Graessle v. Nationwide Credit, Inc., et al, S.D. Ohio
Plaintiff brought an age and religious discrimination suit and breach of contract suit against Nationwide Credit Inc., following a reduction in force. Plaintiff brought a second suit against client for fraudulent inducement in state court to circumvent failure to amend complaint in original federal action. The total amount at issue was $300,000. The first suit was dismissed on summary judgment in favor of NCI and settled on appeal to the Sixth Circuit. The second suit was removed from state court to federal court and the case was dismissed under the first to file rule. The second lawsuit was dismissed without the client having to expend significant resources in discovery.
Guyan Valley Hospital v. West Va. Human Rights Comm'n, 181 W. Va. 251; 382 S.E.2d 88 (1989)

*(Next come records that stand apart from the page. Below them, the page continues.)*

Lemma run_concat c ops c' d a :
  cs_type (c_settings c) = CONCATENATING -> wf c -> c_delivered c = false ->
  run c ops = (c', d, a) ->
  (d = [] /\ queue c' 0 = queue c 0 ++ a) \/ map snd d = [concat_batches (queue c 0 ++ a)].
Proof.
  revert c d a. induction ops as [|[b|i|] os IH]; intros c d a Ht Hw Hd; cbn.
  - intros [= <- <- <-]. left. now rewrite app_nil_r.
  - destruct (push c b) as [c1| | |] eqn:E; try now apply IH.
    destruct (run c1 os) as [[c2 d2] a2] eqn:R. intros [= <- <- <-].
    assert (Hq : queue c1 0 = queue c 0 ++ [b] /\ c_delivered c1 = false).
    { revert E. unfold push. rewrite Ht. destruct (c_finished c); [discriminate|].
      intros [= <-]. split; [|exact Hd]. apply queue_set_queue_eq.
      destruct Hw as [Hl _]. rewrite Hl. unfold num_queues. rewrite Ht. lia. }
    destruct Hq as [Hq Hd1]. pose proof (push_settings _ _ _ E) as S1.
    destruct (IH c1 d2 a2) as [[-> Hq2]|Hd2]; try (rewrite ?S1; eauto using push_wf).
    + left. split; [reflexivity|]. rewrite Hq2, Hq. now rewrite <- app_assoc.
    + right. rewrite Hd2, Hq. now rewrite <- app_assoc.
  - destruct (pull c i) as [b c1| |] eqn:E; try now apply IH.
    destruct (run c1 os) as [[c2 d2] a2] eqn:R. intros [= <- <- <-].
    revert E. unfold pull. rewrite Ht, Hd. destruct (c_finished c) eqn:Hf; cbn; [|discriminate].
    intros [= <- <-]. apply run_concat_delivered in R as [-> ->]; [| exact Ht | reflexivity..].
    right. cbn. now rewrite app_nil_r.
  - intros R. exact (IH (finish c) d a Ht (finish_wf c Hw) Hd R).
Qed.

(** A concatenating cache started empty hands out, under any
    interleaving, either nothing yet or exactly one batch, and that batch
    holds every batch the cache accepted, in push order. *)
Theorem concat_delivers_all s ops c' d a :
  cs_type s = CONCATENATING -> run (create s) ops = (c', d, a) ->
  map snd d = [] \/ map snd d = [concat_batches a].
Proof.
  intros Ht R. destruct (run_concat (create s) ops c' d a Ht (create_wf s) eq_refl R)
    as [[-> _]|Hd]; [now left | right].
  rewrite Hd. unfold queue, create. cbn. rewrite lookup_replicate_2; [reflexivity|].
  unfold num_queues. rewrite Ht. lia.
Qed.

(** ** Routing, draining and the end of the stream *)

Lemma pull_routed c i b c' :
  cs_type (c_settings c) = FOR_EACH -> wf c -> pull c i = Got b c' -> b_partition b = Some i.
Proof.
  intros Ht (_ & _ & Hr) E. destruct (pull_stream c i b c') as (Hi & Hq & _); [congruence | exact E|].
  eapply Hr; [exact Ht | apply queue_lookup, Hi | rewrite Hq; apply list_elem_of_here].
Qed.

(** In a partitioned cache every batch a consumer receives, under
    any interleaving, carries the partition of that consumer's queue: no
    batch leaks across partitions. *)
Theorem for_each_no_leak c ops c' d a i b :
  cs_type (c_settings c) = FOR_EACH -> wf c -> run c ops = (c', d, a) ->
  (i, b) ∈ d -> b_partition b = Some i.
Proof.
  revert c d a. induction ops as [|[b0|j|] os IH]; intros c d a Ht Hw; cbn.
  - intros [= <- <- _] Hin. now apply not_elem_of_nil in Hin.
  - destruct (push c b0) as [c1| | |] eqn:E; try now apply IH.
    destruct (run c1 os) as [[c2 d2] a2] eqn:R. intros [= <- <- _].
    pose proof (push_settings _ _ _ E) as S1.
    eapply IH; [rewrite S1; exact Ht | eapply push_wf; eauto | exact R].
  - destruct (pull c j) as [b1 c1| |] eqn:E; try now apply IH.
    destruct (run c1 os) as [[c2 d2] a2] eqn:R. intros [= <- <- _] Hin.
    pose proof (pull_settings _ _ _ _ E) as S1.
    apply elem_of_cons in Hin as [[= -> ->]|Hin]; [eapply pull_routed; eauto|].
    eapply IH; [rewrite S1; exact Ht | eapply pull_wf; eauto | exact R | exact Hin].
  - apply IH; [exact Ht | apply finish_wf, Hw].
Qed.

(** A streaming or partitioned cache delivers only to the consumers it
    has queues for. *)
Lemma run_delivered_index c ops c' d a i b :
  cs_type (c_settings c) <> CONCATENATING -> wf c -> run c ops = (c', d, a) ->
  (i, b) ∈ d -> i < num_queues (c_settings c).
Proof.
  revert c d a. induction ops as [|[b0|j|] os IH]; intros c d a Ht Hw; cbn.
  - intros [= <- <- _] Hin. now apply not_elem_of_nil in Hin.
  - destruct (push c b0) as [c1| | |] eqn:E; try now apply IH.
    destruct (run c1 os) as [[c2 d2] a2] eqn:R. intros [= <- <- _].
    pose proof (push_settings _ _ _ E) as S1. rewrite <- S1.
    eapply IH; [rewrite S1; exact Ht | eapply push_wf; eauto | exact R].
  - destruct (pull c j) as [b1 c1| |] eqn:E; try now apply IH.
    destruct (run c1 os) as [[c2 d2] a2] eqn:R. intros [= <- <- _] Hin.
    pose proof (pull_settings _ _ _ _ E) as S1.
    apply elem_of_cons in Hin as [[= -> ->]|Hin].
    + destruct (pull_stream c j b1 c1 Ht E) as (Hi & _). destruct Hw as [Hl _]. lia.
    + rewrite <- S1. eapply IH; [rewrite S1; exact Ht | eapply pull_wf; eauto | exact R | exact Hin].
  - apply IH; [exact Ht | apply finish_wf, Hw].
Qed.

Lemma drain_stream c i fuel :
  cs_type (c_settings c) <> CONCATENATING -> c_finished c = true ->
  S (length (queue c i)) <= fuel -> drain c i fuel = Some (queue c i).
Proof.
  remember (queue c i) as q eqn:Q. revert c fuel Q.
  induction q as [|b q IH]; intros c fuel Q Ht Hf Hfuel;
    (destruct fuel as [|fuel]; [cbn in Hfuel; lia|]); cbn; unfold pull.
  - destruct (cs_type _); [| contradiction |]; now rewrite <- Q, Hf.
  - assert (Hi : i < length (c_queues c)) by
      (apply not_ge; intros Hge; rewrite queue_out_of_range in Q by lia; discriminate).
    destruct (cs_type _) eqn:T; [| contradiction |]; rewrite <- Q;
    (rewrite (IH (set_queue c i q)); [reflexivity | now rewrite queue_set_queue_eq
      | cbn; now rewrite T | exact Hf | cbn in Hfuel; lia]).
Qed.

Representation of Guyan Valley Hospital in the first known “disparate impact” case filed in West Virginia. The plaintiff filed a race discrimination claim with the West Virginia Human Rights Commission after Guyan failed to offer her the job for which she applied. The Commission ruled at hearing that Guyan violated the plaintiff’s rights under the Human Rights Act. The circuit court reversed that decision, and the plaintiff appealed to the Supreme Court. The court held that the circuit court properly rejected the commission's finding of disparate treatment race discrimination because the job applicant was denied employment based on unfavorable references. Noting that a cause of action also arose under the Act for disparate impact race discrimination, the court further found that the plaintiff failed to establish that Guyan’s practice of relying upon personal references caused statistical underrepresentation of African-Americans in the job category, and affirmed the judgment.
Henderson v. Columbia Natural Resources, 45 F. Supp. 2d 532 (S.D. W.Va. 1999), aff’d 2000 U.S. App. LEXIS 6918 (4th Cir. 2000)
Lead counsel for CNR in a case in which the plaintiff brought an employment discrimination suit alleging age and race discrimination in violation of Title VII of the Civil Rights Act and the West Virginia Human Rights Act. The court granted CNR summary judgment on a number of grounds and dismissed the suit, concluding that the plaintiff's federal claims were untimely because she did not file her complaint within 90 days of receiving her notice of right to sue, as required under Title VII. The court exercised its supplemental jurisdiction to address the plaintiff's state law claims, and held that the plaintiff failed to establish a prima facie case under Human Rights Act because there was no evidence to support a reasonable inference of age or race discrimination.
Huber v. S&S Healthcare, et al
Obtained favorable settlement in the Southern district of Ohio on plaintiff's claims for ERISA violations, breach of contract, promissory estoppel, sex discrimination, good faith and fair dealing, and unjust enrichment.